Funding agency promised as working group formed to marshal government efforts on low-carbon technology
The administration of US president Joe Biden has taken the first step towards creating a new national innovation funding body focused on developing climate-friendly technologies, as part of its push to reinvigorate the United States’ response to climate change.
Creation of the proposed Advanced Research Projects Agency-Climate (Arpa-C), which Biden promised on the campaign trail, will come under the purview of a newly created White House working group announced on 11 February.
The working group has responsibility for coordinating efforts across government to speed up the development of low carbon technologies, towards the goal of net zero greenhouse gas emissions in the US by 2050. According to the announcement, it will focus on programmes at land-grant universities, historically Black colleges and universities, and other minority-serving institutions.
The White House Office of Science and Technology Policy will co-chair the working group, alongside the Office of Domestic Climate Policy and the Office of Management and Budget. The OSTP’s acting director Kei Koizumi said the office “is ready to help turbocharge climate-related innovation” in the US.
Gina McCarthy, Biden’s national climate adviser, said the administration is “tapping into the imagination, talent, and grit of America’s innovators, scientists, and workers to spearhead a national effort”.
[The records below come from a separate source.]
(** ** Reads that succeed *)

Lemma getUint_available s n :
  available s n -> getUint n (bytes s) (position s) = Some (be_unsigned (bytes_at s n)).
Proof.
  intros [H0 H1]. unfold getUint, ByteStream_length in *.
  replace (_ || _) with false; [reflexivity | ].
  symmetry. apply orb_false_iff. split; [apply Z.ltb_ge | apply Z.ltb_ge]; lia.
Qed.

Lemma getUint_Some n buf pos v :
  getUint n buf pos = Some v ->
  available (mkByteStream buf pos) n
  /\ v = be_unsigned (bytes_at (mkByteStream buf pos) n).
Proof.
  unfold getUint, available, ByteStream_length, bytes_at. cbn [bytes position].
  destruct (_ || _) eqn:E; [discriminate | ].
  apply orb_false_iff in E. destruct E as [E1 E2].
  apply Z.ltb_ge in E1, E2. intros [= <-]. auto.
Qed.

Lemma bytes_at_length s n : available s n -> length (bytes_at s n) = n.
Proof.
  intros [H0 H1]. unfold bytes_at, ByteStream_length in *.
  rewrite length_take, length_drop. lia.
Qed.

Lemma on_input_readUShort d :
  available (input d) 2 ->
  on_input readUShort d
  = Ok (be_unsigned (bytes_at (input d) 2)) (with_input d (advance (input d) 2)).
Proof.
  intros H. unfold on_input, readUShort. rewrite (getUint_available _ _ H).
  reflexivity.
Qed.

Lemma on_input_readByte d :
  available (input d) 1 ->
  on_input readByte d
  = Ok (be_unsigned (bytes_at (input d) 1)) (with_input d (advance (input d) 1)).
Proof.
  intros H. unfold on_input, readByte. rewrite (getUint_available _ _ H).
  reflexivity.
Qed.

Lemma on_input_peekByte d :
  available (input d) 1 ->
  on_input peekByte d
  = Ok (be_unsigned (bytes_at (input d) 1)) (with_input d (input d)).
Proof.
  intros H. unfold on_input, peekByte. rewrite (getUint_available _ _ H).
  reflexivity.
Qed.

Lemma on_input_readInt d :
  available (input d) 4 ->
  on_input readInt d
  = Ok (to_signed 32 (be_unsigned (bytes_at (input d) 4)))
       (with_input d (advance (input d) 4)).
Proof.
  intros H. unfold on_input, readInt, getInt. rewrite (getUint_available _ _ H).
  reflexivity.
Qed.

Lemma on_input_readLong d :
  available (input d) 8 ->
  on_input readLong d
  = Ok (to_signed 64 (be_unsigned (bytes_at (input d) 8)))
       (with_input d (advance (input d) 8)).
Proof.
  intros H. unfold on_input, readLong, getInt. rewrite (getUint_available _ _ H).
  reflexivity.
Qed.

Lemma on_input_readULong d :
  available (input d) 8 ->
  on_input readULong d
  = Ok (be_unsigned (bytes_at (input d) 8)) (with_input d (advance (input d) 8)).
Proof.
  intros H. unfold on_input, readULong. rewrite (getUint_available _ _ H).
  reflexivity.
Qed.

Lemma with_input_input d : with_input d (input d) = d.
Proof. destruct d; reflexivity. Qed.

Lemma bind_Ok {A B} (m : M A) (k : A -> M B) d a d' :
  m d = Ok a d' -> bind m k d = k a d'.
Proof. unfold bind. intros ->. reflexivity. Qed.

Lemma bind_Throw {A B} (m : M A) (k : A -> M B) d e d' :
  m d = Throw e d' -> bind m k d = Throw e d'.
Proof. unfold bind. intros ->. reflexivity. Qed.

Lemma bind_ret {A B} (a : A) (k : A -> M B) d : bind (ret a) k d = k a d.
Proof. reflexivity. Qed.

Lemma bind_throw {A B} (e : exn) (k : A -> M B) d :
  bind (throw e) k d = Throw e d.
Proof. reflexivity. Qed.

Lemma bind_nextHandle {B} (k : Z -> M B) d :
  bind nextHandle k d = k (handle d) (allocated d).
Proof. reflexivity. Qed.

(** Proof steps: [avail] proves that bytes are available at a cursor of
    which the position is known; [read_ok lem] rewrites the first read of
    the goal with the lemma [lem] of the reader. *)
Ltac avail :=
  unfold available, ByteStream_length;
  cbn [input bytes position new_Decoder new_ByteStream with_input advance
       header app length];
  lia.

Ltac read_ok lem :=
  erewrite bind_Ok; [ | apply lem; avail];
  cbn [input bytes position new_Decoder new_ByteStream with_input advance
       handle objectRegistry].

(** ** The header (C7) *)

Lemma Decoder_decode_header fuel v0 v1 rest :
  decode fuel (new_ByteStream (header v0 v1 ++ rest))
  = decodeContents fuel []
      (new_Decoder (mkByteStream (header v0 v1 ++ rest) 4)).
Proof.
  unfold decode, Decoder_decode.
  read_ok on_input_readUShort.
  change (negb (_ =? STREAM_MAGIC)) with false. cbv iota.
  read_ok on_input_readUShort.
  reflexivity.
Qed.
Detail on Arpa-C, including its intended budget, is still lacking. When announced during Biden’s presidential campaign, the proposed focus areas for Arpa-C included: massively reducing the cost of energy storage; developing advanced nuclear reactors; decarbonising agriculture, hydrogen and heat production; and capturing carbon dioxide from power plants.
Arpa-C would come more than a decade after the 2009 launch of the Advanced Research Projects Agency-Energy, a funding body under the Department of Energy promoting high-risk, high-reward research on clean energy technologies that are too young to attract significant industry funding.
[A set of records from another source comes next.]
Lemma check_server_health_present sid r srv :
  wf srv → get sid srv = Some r →
  Monitor.notify_calls sid (Monitor.check_server_health now addr net srv).2 =
    Monitor.notify_calls sid (Monitor.check_one now addr net (sid, r)).2 ∧
  Monitor.delivery_attempts sid (Monitor.check_server_health now addr net srv).2 =
    Monitor.delivery_attempts sid (Monitor.check_one now addr net (sid, r)).2.
Proof.
  unfold wf, keys. induction srv as [|[k v] srv IH]; [done|].
  rewrite fmap_cons, NoDup_cons. intros [Hnin Hnd].
  cbn [Monitor.check_server_health snd get].
  rewrite notify_calls_app, delivery_attempts_app.
  destruct (decide (k = sid)) as [->|Hne].
  - intros [= ->]. simpl in Hnin.
    destruct (check_server_health_absent sid srv) as [-> ->]; [done|]. lia.
  - intros Hg. destruct (check_one_other sid (k, v)) as [-> ->]; [done|].
    by apply IH.
Qed.

End Sweep.

(** ** The monitor: steps that never notify *)

Lemma on_datagram_silent now data srv sid :
  Monitor.notify_calls sid (Monitor.on_datagram now data srv).2 = 0%nat ∧
  Monitor.delivery_attempts sid (Monitor.on_datagram now data srv).2 = 0%nat.
Proof.
  unfold Monitor.on_datagram.
  destruct (PyStr.startswith _ _); [|done].
  destruct (PyStr.split _) as [|? [|s [|? [|tp [|l [|nf ?]]]]]]; try done.
  destruct (PyStr.int tp), (PyStr.int l), (PyStr.int nf); simpl; try done.
  by destruct (match get s srv with Some _ => _ | None => _ end).
Qed.


Lemma tcp_message_servers data m :
  Monitor.servers (Monitor.tcp_message data m).1.1 = Monitor.servers m.
Proof.
  unfold Monitor.tcp_message. case_decide; [done|].
  destruct (PyStr.startswith _ _).
  - destruct (PyStr.split _) as [|? [|? [|p ?]]]; try done.
    by destruct (PyStr.int p).
  - by case_decide.
Qed.

Lemma request_servers data m :
  Monitor.servers (Monitor.handle_tcp_client [data] m).1.1 = Monitor.servers m.
Proof.
  cbn [Monitor.handle_tcp_client]. case_decide; [done|].
  pose proof (tcp_message_servers data m) as H1.
  by destruct (Monitor.tcp_message data m) as [[m' out] []].
Qed.

Lemma monitor_step_wf s m :
  wf (Monitor.servers m) → wf (Monitor.servers (Monitor.monitor_step s m).1).
Proof.
  intros Hwf.
  destruct s as [now data|now net|data];
    unfold Monitor.monitor_step; cbn [fst Monitor.servers].
  - by apply on_datagram_wf.
  - unfold wf. by rewrite check_server_health_keys.
  - by rewrite request_servers.
Qed.

Lemma check_one_not_alive now addr net kv :
  Monitor.status kv.2 ≠ "alive" → Monitor.check_one now addr net kv = (kv, []).
Proof. intros Hs. unfold Monitor.check_one. by rewrite decide_False. Qed.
Both are loosely modelled on the Defense Advanced Research Projects Agency, which for decades has funded investments in breakthrough technologies for national security, contributing to the development of innovations including the internet and the US Global Positioning System.
Some observers have raised questions over the potential overlap between Arpa-C and Arpa-E. Jesse Jenkins, an assistant professor at Princeton University, wrote on Twitter that it was “unclear why you’d create a new agency rather than just expand and increase funding for Arpa-E with a clear climate focus”.
“[Arpa-E] was always envisioned as a $1b/year agency and is still at less than half that funding level,” Jenkins added.
Initially funded with $400 million in 2009, Arpa-E’s budget has risen to $435m in 2021, despite repeated attempts by the administration of Donald Trump to reduce it to zero. Major energy legislation passed at the end of 2021 authorised Arpa-E’s budget to increase to $761m in 2025.
The same day that the working group for launching Arpa-C was announced, the Department of Energy launched a $100m open call at Arpa-E for supporting “potentially disruptive” energy technologies. While Arpa-E usually channels its funding through focused technology programmes, open calls enable researchers to apply with their own projects. The last open call took place in 2018.
“I encourage all scientists, entrepreneurs and technology trailblazers to apply for this funding,” said senator Joe Manchin, who chairs the Senate Energy and Natural Resources Committee. “I will continue supporting the Department’s investment in these much-needed technologies of the future.”